Perhaps I should explain something first. What I’ve done with Zach’s journals is to save each file as a PDF with a name that indicates the date range of that file. In this case, Zach had a .doc file on his computer named The Wayland Living Room. I looked inside it for a date and then put the date at the front end of the new PDF file I created from it. In theory, nothing is changed except PDF files are harder to edit if someday I choose to release them. For the date format, I use yyyymmdd. Again, in this case, the file was dated January 13, 2013 so the new file name is 20130113 The Wayland Living Room. This way, they all sort out in the order they were created and it’s easy to find something by a particular date.
OK. So The Wayland Living Room is a document detailing rules for a fantasy sports league. There is nothing in it specific to any particular sport. It defines a Fantasy Leadership Council (FLC) responsible for ‘Maintaining the continuity and integrity of all Wayland Living Room (WLR) fantasy leagues.’
It goes on for five pages and is not my subject of choice. The FLC is comprised of four individuals: Zach and three others. If any of the other three individuals – who I am not going to name here – wish to have a copy of this, please contact me privately. I will be happy to share it with you. It is not of interest to me tonight.
Now, looking further in my list of file names – remember, I know the entry I want is from January 2013 – I see 20130108 – 20130519 Corleone Spring 2013. Uh oh. Corleone is Zach code for work related musings. These are often heavy with bullet pointed plans for situations at work and criticism of colleagues. (He’s plenty critical of himself too.) As I look through this document, I realize that my wonderful database which took me months to complete is not complete. I never went through the Corleone documents. Aieee!

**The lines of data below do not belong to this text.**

(** [Deferred.succeed] and [Deferred.fail]: the first completion stays. *)
Definition complete (d : nat) (r : Completion) : SM () :=
  modify (λ s, match deferreds s !! d with
               | Some None => with_deferreds (<[d := Some r]> (deferreds s)) s
               | _ => s
               end).
Definition delete_pending (requestId : string) : SM () :=
  modify (λ s, with_pending (map_delete requestId (pending s)) s).

Section store.
Context `{JsonText} (options : MakeOptions) (workspaceRoot : string).

(** [options.persist(event)]: fails, or records the event. *)
Definition persist (hook : Hook) (event : GrantEvent) : SM () :=
  s <- gets id ;;
  let '(failure, m) := hook event (backend s) in
  modify (with_backend m) ;;
  match failure with
  | Some e => fail (EStore e)
  | None => modify (λ s, with_log (log s ++ [event]) s)
  end.

Definition nextId : SM string :=
  n <- gets nextRequestId ;;
  modify (with_next (n + 1)) ;;
  ret ("permission-" +:+ pretty n).

Definition allocateRequest (c : Capability) (tier : EffectTier) (meta : json) (ceiling : CapabilitySet) :
    SM PendingEntry :=
  requestId <- nextId ;;
  d <- gets (λ s, length (deferreds s)) ;;
  modify (λ s, with_deferreds (deferreds s ++ [None]) s) ;;
  let entry := mkPending requestId c tier meta ceiling d in
  modify (λ s, with_pending (map_set requestId entry (pending s)) s) ;;
  ret entry.
(** A resource alike a text on the root's volume is compared as the root is. *)
Lemma alike_folding pat rsrc v z w t1 t2 :
  is_volume v → normalizeSlashes pat = (v +:+ z) +:+ w → normalizeSlashes rsrc = t1 +:+ t2 →
  alike (is_drive (normalizeSlashes pat) || is_drive (normalizeSlashes rsrc)) (v +:+ z) t1 →
  map_units (folding v) t1 = map_units (folding v) (v +:+ z).
Proof.
  intros Hv Ep Er Ha.
  assert (is_drive (normalizeSlashes pat) = is_drive v) as Edp
    by (rewrite Ep, string_app_assoc; by apply volume_read).
  unfold folding. destruct (is_drive v) eqn:Hd.
  - symmetry. by eapply alike_lower.
  - rewrite !map_units_id. rewrite Edp in Ha. cbn [orb] in Ha. symmetry. apply alike_equal.
    assert (is_drive (normalizeSlashes rsrc) = false) as Hnd; [|by rewrite Hnd in Ha].
    destruct Hv as [-> |(l & Hl & ->)]; [|by cbn in Hd; rewrite Hl in Hd].
    apply alike_lower in Ha.
    destruct t1 as [|x t1]; [done|].
    assert (lower_unit x = "/"%char) as Hx.
    { rewrite app_cons_text in Ha. by injection Ha as <- _. }
    apply (proj1 (keeps_slash _ path_units_lower _)) in Hx. subst x.
    rewrite Er, app_cons_text. by apply (volume_read "/" (t1 +:+ t2)); left.
Qed.

Lemma matches_resource p c : matches p c = true → matchesResource (p_resource p) (resource c) = true.
Proof. unfold matches. by intros [_ ?]%andb_true_iff. Qed.

(** A pattern without wildcards selects the texts alike it. *)
Lemma plain_pattern pat rsrc :
  hasResourceWildcard pat = false → matchesResource pat rsrc = true →
  alike (is_drive (normalizeSlashes pat) || is_drive (normalizeSlashes rsrc))
    (normalizeSlashes pat) (normalizeSlashes rsrc).
Proof.
  intros [Hs Hq]%no_wildcard_normal%no_wildcard. rewrite matchesResource_glob. cbv zeta.
  intros (p & [->|Ep] & Hg); [by apply glob_no_wildcard|].
  exfalso. apply Hs. rewrite <-Ep, has_unit_app. right. by right; left.
Qed.
(* ===== verification/GrantSystem.v ===== *)
(** * Fibers over one grant store

    A fiber whose [check] parks waits on its [Deferred] outside the permit; it
    wakes when the [Deferred] completes or leaves when it is interrupted, and in
    both cases takes the permit once more to delete its entry.  Between any two of
    these steps other operations run, and others write to the backend ([Outside]).  [perform] is one step of such a system, and
    [sys_ok] is the invariant all of them keep. *)

From S2P Require Import Prelude Json Capability CapabilitySet Permission GrantStore.
#[local] Open Scope me_scope.

(** ** The system *)

(** How a waiting [check] ends. *)
Inductive Exit : Type := Granted | Refused (d : PermissionDenied) | Interrupted.

Inductive Phase : Type := Waiting | Leaving (x : Exit) | Gone.

Record Fiber := mkFiber { f_entry : PendingEntry; f_phase : Phase }.

Section backend.
Context {K : Backend}.

Record System := mkSystem { store : Store; fibers : list Fiber }.

Inductive Op : Type :=
  | Check (ceiling : CapabilitySet) (c : Capability) (meta : json)
  | Reply (hook : Hook) (requestId resolution : string) (suppliedPattern : option CapabilityPattern)
  | Envelope (hook : Hook) (o : EnvelopeGrantOptions)
  | List
  | Close
  | Wake (i : nat)
  | Interrupt (i : nat)
  | Cleanup (i : nat)
  | Outside (f : medium → medium).

Inductive Answer : Type :=
  | Settled (ceiling : CapabilitySet) (c : Capability) (r : PermissionError + ())
  | Parked (entry : PendingEntry)
  | Replied (r : PermissionError + ())
  | Listed (l : list (string * Capability * EffectTier * json))
  | Exited (entry : PendingEntry) (x : Exit)
  | Idle.

Definition exit_of (r : Completion) : Exit :=
  match r with Succeeded => Granted | Failed d => Refused d end.

Definition set_phase (i : nat) (f : Fiber) (p : Phase) (sys : System) : System :=
  mkSystem (store sys) (<[i := mkFiber (f_entry f) p]> (fibers sys)).

Section system.
Context `{JsonText} (options : MakeOptions) (workspaceRoot : string).

(** The answer and the state an operation of the service leaves. *)
Definition serve {A} (m : SM A) (answer : PermissionError + A → Answer) (sys : System) : Answer * System :=
  let '(r, s') := m (store sys) in (answer r, mkSystem s' (fibers sys)).

Definition perform (o : Op) (sys : System) : Answer * System :=
  match o with
  | Check ceiling c meta =>
      match check options workspaceRoot ceiling c meta (store sys) with
      | (inr (Some entry), s') => (Parked entry, mkSystem s' (fibers sys ++ [mkFiber entry Waiting]))
      | (inr None, s') => (Settled ceiling c (inr tt), mkSystem s' (fibers sys))
      | (inl e, s') => (Settled ceiling c (inl e), mkSystem s' (fibers sys))
      end
  | Reply hook requestId resolution supplied =>
      serve (reply options workspaceRoot hook requestId resolution supplied) Replied sys
  | Envelope hook o => serve (grantEnvelope options workspaceRoot hook o) Replied sys
  | List => serve listPending (λ r, match r with inr l => Listed l | inl _ => Idle end) sys
  | Close => serve close Replied sys
  | Wake i =>
      match fibers sys !! i with
      | Some f =>
          match f_phase f, deferreds (store sys) !! e_deferred (f_entry f) with
          | Waiting, Some (Some r) => (Idle, set_phase i f (Leaving (exit_of r)) sys)
          | _, _ => (Idle, sys)
          end
      | None => (Idle, sys)
      end
  | Interrupt i =>
      match fibers sys !! i with
      | Some f =>
          match f_phase f with
          | Waiting => (Idle, set_phase i f (Leaving Interrupted) sys)
          | _ => (Idle, sys)
          end
      | None => (Idle, sys)
      end
  | Cleanup i =>
      match fibers sys !! i with
      | Some f =>
          match f_phase f with
          | Leaving x =>
              let s' := snd (delete_pending (e_requestId (f_entry f)) (store sys)) in
              (Exited (f_entry f) x, set_phase i f Gone (mkSystem s' (fibers sys)))
          | _ => (Idle, sys)
          end
      | None => (Idle, sys)
      end
  | Outside f =>
      (Idle, mkSystem (with_backend (f (backend (store sys))) (store sys)) (fibers sys))
  end.

Definition performs (ops : list Op) (sys : System) : System :=
  fold_left (λ sys o, snd (perform o sys)) ops sys.

End system.

(** ** Authority *)

(** The patterns an event makes active. *)
Definition event_grants (ev : GrantEvent) (p : CapabilityPattern) : Prop :=
  match ev with
  | RunGrant _ _ _ _ q _ | RememberedGrant _ _ _ _ q _ => p = q
  | EnvelopeGrant _ _ ps _ => p ∈ ps
  | OnceGrant _ _ _ _ _ _ | DeniedGrant _ _ _ _ _ _ => False
  end.

(** The event that answers one request once. *)
Definition once_logged (s : Store) (requestId : string) (c : Capability) : Prop :=
  ∃ runId planDigest p tier, OnceGrant requestId runId planDigest c p tier ∈ log s.

(** A rule active for [c] from the start, or granted by a recorded event. *)
Definition backed (s0 s : Store) (c : Capability) (r : Rule) : Prop :=
  r ∈ concat (rulesets s0 c) ∨ ∃ ev, ev ∈ log s ∧ event_grants ev (pattern r).

Definition authorised (s0 s : Store) (c : Capability) : Prop :=
  ∃ r, backed s0 s c r ∧ effect r = Allow ∧ matches (pattern r) c = true.

Definition justified (s0 s : Store) (e : PendingEntry) : Prop :=
  once_logged s (e_requestId e) (e_capability e) ∨ authorised s0 s (e_capability e).

(** ** The invariant *)

Definition request_name (n : N) : string := "permission-" +:+ pretty n.

Record sys_ok (s0 : Store) (sys : System) : Prop := mkSysOk
  { ok_configured : configuredRules (store sys) = configuredRules s0;
    (** fiber [i] waits on deferred [i] *)
    ok_length : length (deferreds (store sys)) = length (fibers sys);
    ok_index : ∀ i f, fibers sys !! i = Some f → e_deferred (f_entry f) = i;
    (** request ids are fresh *)
    ok_named : ∀ f, f ∈ fibers sys →
      ∃ n, (n < nextRequestId (store sys))%N ∧ e_requestId (f_entry f) = request_name n;
    ok_names : NoDup ((λ f, e_requestId (f_entry f)) <$> fibers sys);
    (** only an allowed capability that no veto forbids is asked for *)
    ok_asked : ∀ f, f ∈ fibers sys →
      allows (e_ceiling (f_entry f)) (e_capability (f_entry f)) = true ∧
      configured_effect (configuredRules s0) (e_capability (f_entry f)) ≠ Deny;
    (** a pending entry is an unresolved one of a fiber *)
    ok_pending : ∀ k e, (k, e) ∈ pending (store sys) →
      k = e_requestId e ∧ deferreds (store sys) !! e_deferred e = Some None ∧
      ∃ f, fibers sys !! e_deferred e = Some f ∧ f_entry f = e;
    ok_keys : NoDup (fst <$> pending (store sys));
    (** a fiber waits in the open *)
    ok_waiting : ∀ i f, fibers sys !! i = Some f → f_phase f = Waiting →
      deferreds (store sys) !! i = Some None →
      (e_requestId (f_entry f), f_entry f) ∈ pending (store sys);
    (** a grant has its authority *)
    ok_granted : ∀ i f, fibers sys !! i = Some f →
      deferreds (store sys) !! i = Some (Some Succeeded) ∨ f_phase f = Leaving Granted →
      justified s0 (store sys) (f_entry f);
    ok_closed : closed (store sys) = true → pending (store sys) = [];
    ok_rules : ∀ c r, r ∈ concat (rulesets (store sys) c) → backed s0 (store sys) c r }.

End backend.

The Corleone file has entries for January 8th, 9th, 11th, 12th, and 15th (and more), but no 13th. We’ll set those aside for now, although I did get them into the database.
Is there another 201301xx file? Yes, there is! And it has an entry for this date in 2013! It starts out with:
It feels like eternity since I last wrote in here, mainly because I was only in Atlanta a week ago (crazy) and because this past week of work was relatively busy and my mind was pretty engaged with it all week, and there was a lot of mental energy expanded. That’s a long way of saying it was a relatively satisfying week of work.
His previous entry was January 6th, a week earlier.
After some talk about exercise, basketball, finances, Rosalie, and movies, he has this to say:
I’m not sure where I found this article but it was talking about STEAM curriculum, which is a play on the Science, Technology, Engineering, & Math, but adds Arts. I did a little research and it seems like the STEAM concept is being promoted by a faction from UCSD and the surrounding area that is mainly some ph.d’s and a few other education individuals. Their website talks about how STEM curriculum is myopically focused on one side of the brain and the workforce needs to have more balanced individuals. It’s a simple concept really and basically the antithesis of the STEM movement but it’s the first time I’ve ever come across any organized usage of the concept or things related to its practical implementation. Will be interesting to monitor its growth…
An article that I read over the break from Forbes that compiled the “top 10 brain science and psychology stories from 2012” which discussed several interesting concepts: receiving a compliment is like receiving a cash gift, with regards to how our brains respond and two people working on an issue may not be better than one because with two, it breeds overconfidence.